# [TASK TO CARRY OUT]
Search the data below for the word "Returns" and copy each line that holds it.
Top of MATERIAL FOR THIS EXERCISE
(* ===== verification/Iovec.v ===== *)
(** Splitting arrays of I/O vectors to the size of a compound and merging the
    results back, from [util/iovec_utils.cpp]. *)

From S2P Require Import Prelude CommonTypes PathSpec PathUtils TcApi.
Import Api.
Local Open Scope Z_scope.

Module Iovec.

Definition TC_SPLIT_THRESHOLD : Z := 4096.
Definition OPSIZE : Z := 4.
Definition PUTFH4SZ : Z := 16.
Definition LOOKUP4SZ : Z := 16.
Definition OPEN4SZ : Z := 136.
Definition CLOSE4SZ : Z := 20.
Definition COMPOUND4SZ : Z := 40.
Definition NFS4_FHSIZE : Z := 128.
Definition CPDSIZE : Z := 192 + 256 + COMPOUND4SZ.
Definition RDWRSIZE : Z := 48.

(** [tc_path_tokenize(path, NULL)] of a string stored on its own. *)
Definition count_components (p : list ascii) : outcome Z :=
  let! (n, _) := Paths.tc_path_tokenize (p ++ [Buf.NUL]) (Buf.PMem 0) false true in Ok n.

Definition lookup_size (p : list ascii) : outcome Z :=
  let! n := count_components p in
  Ok (u64 (Z.of_nat (List.length p) + (OPSIZE + LOOKUP4SZ) * (n - 1))).

Definition tc_get_iov_overhead (iov : viovec) : outcome Z :=
  let rdwr_bytes := OPSIZE + RDWRSIZE in
  let! (putfh_bytes, lookup_bytes, open_close_bytes) :=
    match type (file iov) with
    | VFILE_DESCRIPTOR => Ok (OPSIZE + NFS4_FHSIZE, 0, 0)
    | VFILE_PATH =>
        match path (file iov) with
        | None => Abort
        | Some p =>
            let! lookup_bytes := lookup_size p in
            Ok (if starts_with_slash p then OPSIZE else PUTFH4SZ + NFS4_FHSIZE,
                lookup_bytes, OPEN4SZ + CLOSE4SZ + OPSIZE * 3)
        end
    | VFILE_HANDLE =>
        match u (file iov) with
        | UNull => Abort
        | _ => Ok (PUTFH4SZ + NFS4_FHSIZE, 0, OPEN4SZ + CLOSE4SZ + OPSIZE * 2)
        end
    | VFILE_CURRENT =>
        match path (file iov) with
        | None => Ok (0, 0, 0)
        | Some p =>
            assert! (negb (starts_with_slash p)) ;;
            let! lookup_bytes := lookup_size p in
            Ok (0, lookup_bytes, OPEN4SZ + CLOSE4SZ + OPSIZE * 3)
        end
    | VFILE_SAVED => Ok (OPSIZE, 0, 0)
    | VFILE_NULL => Abort
    end in
  Ok (u64 (putfh_bytes + lookup_bytes + open_close_bytes + rdwr_bytes)).

(** The part of [iov] of [len] bytes at offset [off]. *)
Definition piece (iov : viovec) (off len : Z) : viovec :=
  mk_iov (file iov) (u64 (offset iov + off)) len (u64 (data iov + off)) (iov_type iov)
    (is_creation iov && (off =? 0)) (is_direct_io iov) (is_failure iov) (is_eof iov)
    (is_write_stable iov) (u64 (off + len) =? length iov).

(** Returns the compound, its size and the offset in [i_iov] after the part. *)
Definition add_iov_to_cpd (i_iov : viovec) (i_off : Z) (cur_cpd : list viovec)
    (cpd_size len : Z) : outcome (list viovec * Z * Z) :=
  let iov := piece i_iov i_off len in
  let! overhead := tc_get_iov_overhead iov in
  Ok (cur_cpd ++ [iov], u64 (cpd_size + u64 (overhead + len)), u64 (i_off + len)).

(** The loop of [tc_split_iov_array] on the vectors left, the first of them from
    [i_off] on; [None] when [fuel] rounds are not enough. *)
Fixpoint split_loop (fuel : nat) (size_limit : Z) (iovs : list viovec) (i_off : Z)
    (cur_cpd : list viovec) (cpd_size : Z) (parts : list (list viovec))
  : outcome (option (list (list viovec))) :=
  match fuel with
  | O => Ok None
  | S fuel =>
      match iovs with
      | [] => Ok (Some (match cur_cpd with [] => parts | _ => parts ++ [cur_cpd] end))
      | i_iov :: rest =>
          let space_left := u64 (size_limit - cpd_size) in
          let! overhead := tc_get_iov_overhead i_iov in
          let data_remain := u64 (overhead + length i_iov - i_off) in
          if data_remain <=? space_left then
            let! (cur_cpd, cpd_size, _) :=
              add_iov_to_cpd i_iov i_off cur_cpd cpd_size (u64 (length i_iov - i_off)) in
            split_loop fuel size_limit rest 0 cur_cpd cpd_size parts
          else
            let tiny_head := space_left <=? TC_SPLIT_THRESHOLD in
            let tiny_tail := (u64 (data_remain + CPDSIZE) <=? size_limit)
                             && (u64 (data_remain - space_left) <=? TC_SPLIT_THRESHOLD) in
            if tiny_head || tiny_tail then
              split_loop fuel size_limit iovs i_off [] CPDSIZE (parts ++ [cur_cpd])
            else
              let! (cur_cpd, _, i_off) :=
                add_iov_to_cpd i_iov i_off cur_cpd cpd_size (u64 (size_limit - cpd_size)) in
              split_loop fuel size_limit iovs i_off [] CPDSIZE (parts ++ [cur_cpd])
      end
  end.

Definition tc_split_iov_array (fuel : nat) (iova : list viovec) (size_limit : Z)
  : outcome (option (list (list viovec))) :=
  split_loop fuel size_limit iova 0 [] CPDSIZE [].

(** ** Restoring *)

(** The vectors, the index of the current one and the offset reached in it; an
    access past the array is [Abort]. *)
Definition rstate : Type := list viovec * nat * Z.

Definition advance (s : rstate) (eof : bool) : outcome rstate :=
  let '(iovs, i, i_off) := s in
  match iovs !! i with
  | None => Abort
  | Some i_iov => Ok (<[ i := set_eof (set_length i_iov i_off) eof ]> iovs, S i, 0)
  end.

Definition match_ (s : rstate) (iov : viovec) : outcome bool :=
  let '(iovs, i, i_off) := s in
  match iovs !! i with
  | None => Abort
  | Some i_iov =>
      let! same := tc_cmp_file (file iov) (file i_iov) in
      Ok (same && (offset iov =? u64 (offset i_iov + i_off)))
  end.

(** One part; the flag is [res]. *)
Fixpoint restore_part (s : rstate) (part : list viovec) : outcome (rstate * bool) :=
  match part with
  | [] => Ok (s, true)
  | iov :: part =>
      let! m := match_ s iov in
      let! s := if negb m then advance s false else Ok s in
      let! m := match_ s iov in
      if m then
        let '(iovs, i, i_off) := s in
        let i_off := u64 (i_off + length iov) in
        match iovs !! i with
        | None => Abort
        | Some i_iov =>
            let! s := if is_eof iov || (i_off =? length i_iov)
                      then advance (iovs, i, i_off) (is_eof iov) else Ok (iovs, i, i_off) in
            restore_part s part
        end
      else Ok (s, false)
  end.

Fixpoint restore_parts (s : rstate) (parts : list (list viovec)) : outcome (rstate * bool) :=
  match parts with
  | [] => Ok (s, true)
  | p :: parts =>
      let! (s, res) := restore_part s p in
      if res then restore_parts s parts else Ok (s, false)
  end.

(** Returns the restored vectors and whether all parts matched. *)
Definition vrestore_iov_array (iova : list viovec) (parts : list (list viovec))
  : outcome (list viovec * bool) :=
  let! (s, res) := restore_parts (iova, O, 0) parts in
  let! s := if negb (s.2 =? 0) then advance s false else Ok s in
  Ok (s.1.1, res).

Definition tc_merge_iov_array (iova : list viovec) : bool := false.

(** ** Rounds of the split loop *)

(** The vector has an overhead [o] below the split threshold and the sizes do not
    wrap around. *)
Record iov_ok (limit : Z) (iov : viovec) (o : Z) : Prop := {
  ok_overhead : tc_get_iov_overhead iov = Ok o;
  ok_pos : 0 < o <= TC_SPLIT_THRESHOLD;
  ok_length : 0 <= length iov;
  ok_small : o + length iov + limit + CPDSIZE < 2 ^ 64
}.

(** The overhead depends on the file only. *)
Lemma overhead_piece iov off len : tc_get_iov_overhead (piece iov off len) = tc_get_iov_overhead iov.
Proof. done. Qed.

Section rounds.
Context (limit : Z) (iov : viovec) (o : Z) (Hok : iov_ok limit iov o).
Context (rest : list viovec) (i_off cs : Z) (cur : list viovec) (parts : list (list viovec)).
Context (Hoff : 0 <= i_off <= length iov) (Hcs : CPDSIZE <= cs <= limit).

Lemma add_iov_spec len :
  0 <= len -> i_off + len <= length iov -> cs + o + len < 2 ^ 64 ->
  add_iov_to_cpd iov i_off cur cs len = Ok (cur ++ [piece iov i_off len], cs + o + len, i_off + len).
Proof.
  intros H1 H2 H3. unfold add_iov_to_cpd. rewrite overhead_piece, (ok_overhead _ _ _ Hok).
  pose proof Hok as []. cbn [obind]. unfold CPDSIZE, COMPOUND4SZ in *.
  rewrite (u64_small (o + len)), (u64_small (cs + (o + len))), (u64_small (i_off + len)) by lia.
  do 3 f_equal. lia.
Qed.

Lemma split_fit fuel :
  o + (length iov - i_off) <= limit - cs ->
  split_loop (S fuel) limit (iov :: rest) i_off cur cs parts =
  split_loop fuel limit rest 0 (cur ++ [piece iov i_off (length iov - i_off)])
    (cs + o + (length iov - i_off)) parts.
Proof.
  intros Hfit. cbn [split_loop]. rewrite (ok_overhead _ _ _ Hok). cbn [obind].
  pose proof Hok as []. unfold CPDSIZE, COMPOUND4SZ in *.
  rewrite (u64_small (limit - cs)), (u64_small (o + length iov - i_off)),
    (u64_small (length iov - i_off)) by lia.
  rewrite (proj2 (Z.leb_le _ _)) by lia. by rewrite add_iov_spec by lia.
Qed.

(** The head or the tail of a split would be too small. *)
Definition tiny (space remain : Z) : bool :=
  (space <=? TC_SPLIT_THRESHOLD) ||
  ((remain + CPDSIZE <=? limit) && (remain - space <=? TC_SPLIT_THRESHOLD)).

Lemma split_unfit fuel :
  limit - cs < o + (length iov - i_off) ->
  split_loop (S fuel) limit (iov :: rest) i_off cur cs parts =
  if tiny (limit - cs) (o + (length iov - i_off)) then
    split_loop fuel limit (iov :: rest) i_off [] CPDSIZE (parts ++ [cur])
  else
    let! (cur, _, i_off) := add_iov_to_cpd iov i_off cur cs (limit - cs) in
    split_loop fuel limit (iov :: rest) i_off [] CPDSIZE (parts ++ [cur]).
Proof.
  intros Hfit. cbn [split_loop]. rewrite (ok_overhead _ _ _ Hok). cbn [obind].
  pose proof Hok as []. unfold tiny, CPDSIZE, COMPOUND4SZ in *.
  rewrite (u64_small (limit - cs)), (u64_small (o + length iov - i_off)) by lia.
  rewrite (proj2 (Z.leb_gt (o + length iov - i_off) _)) by lia.
  rewrite !u64_small by lia. by rewrite !Z.add_sub_assoc.
Qed.

Lemma split_split fuel :
  limit - cs < o + (length iov - i_off) ->
  tiny (limit - cs) (o + (length iov - i_off)) = false ->
  limit - cs <= length iov - i_off ->
  split_loop (S fuel) limit (iov :: rest) i_off cur cs parts =
  split_loop fuel limit (iov :: rest) (i_off + (limit - cs)) [] CPDSIZE
    (parts ++ [cur ++ [piece iov i_off (limit - cs)]]).
Proof.
  intros H1 H2 H3. rewrite split_unfit, H2 by done.
  pose proof Hok as []. unfold CPDSIZE, COMPOUND4SZ in *.
  by rewrite add_iov_spec by lia.
Qed.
Bottom of MATERIAL FOR THIS EXERCISE
# [TASK RESPONSE]
(** Returns the compound, its size and the offset in [i_iov] after the part. *)
(** Returns the restored vectors and whether all parts matched. *)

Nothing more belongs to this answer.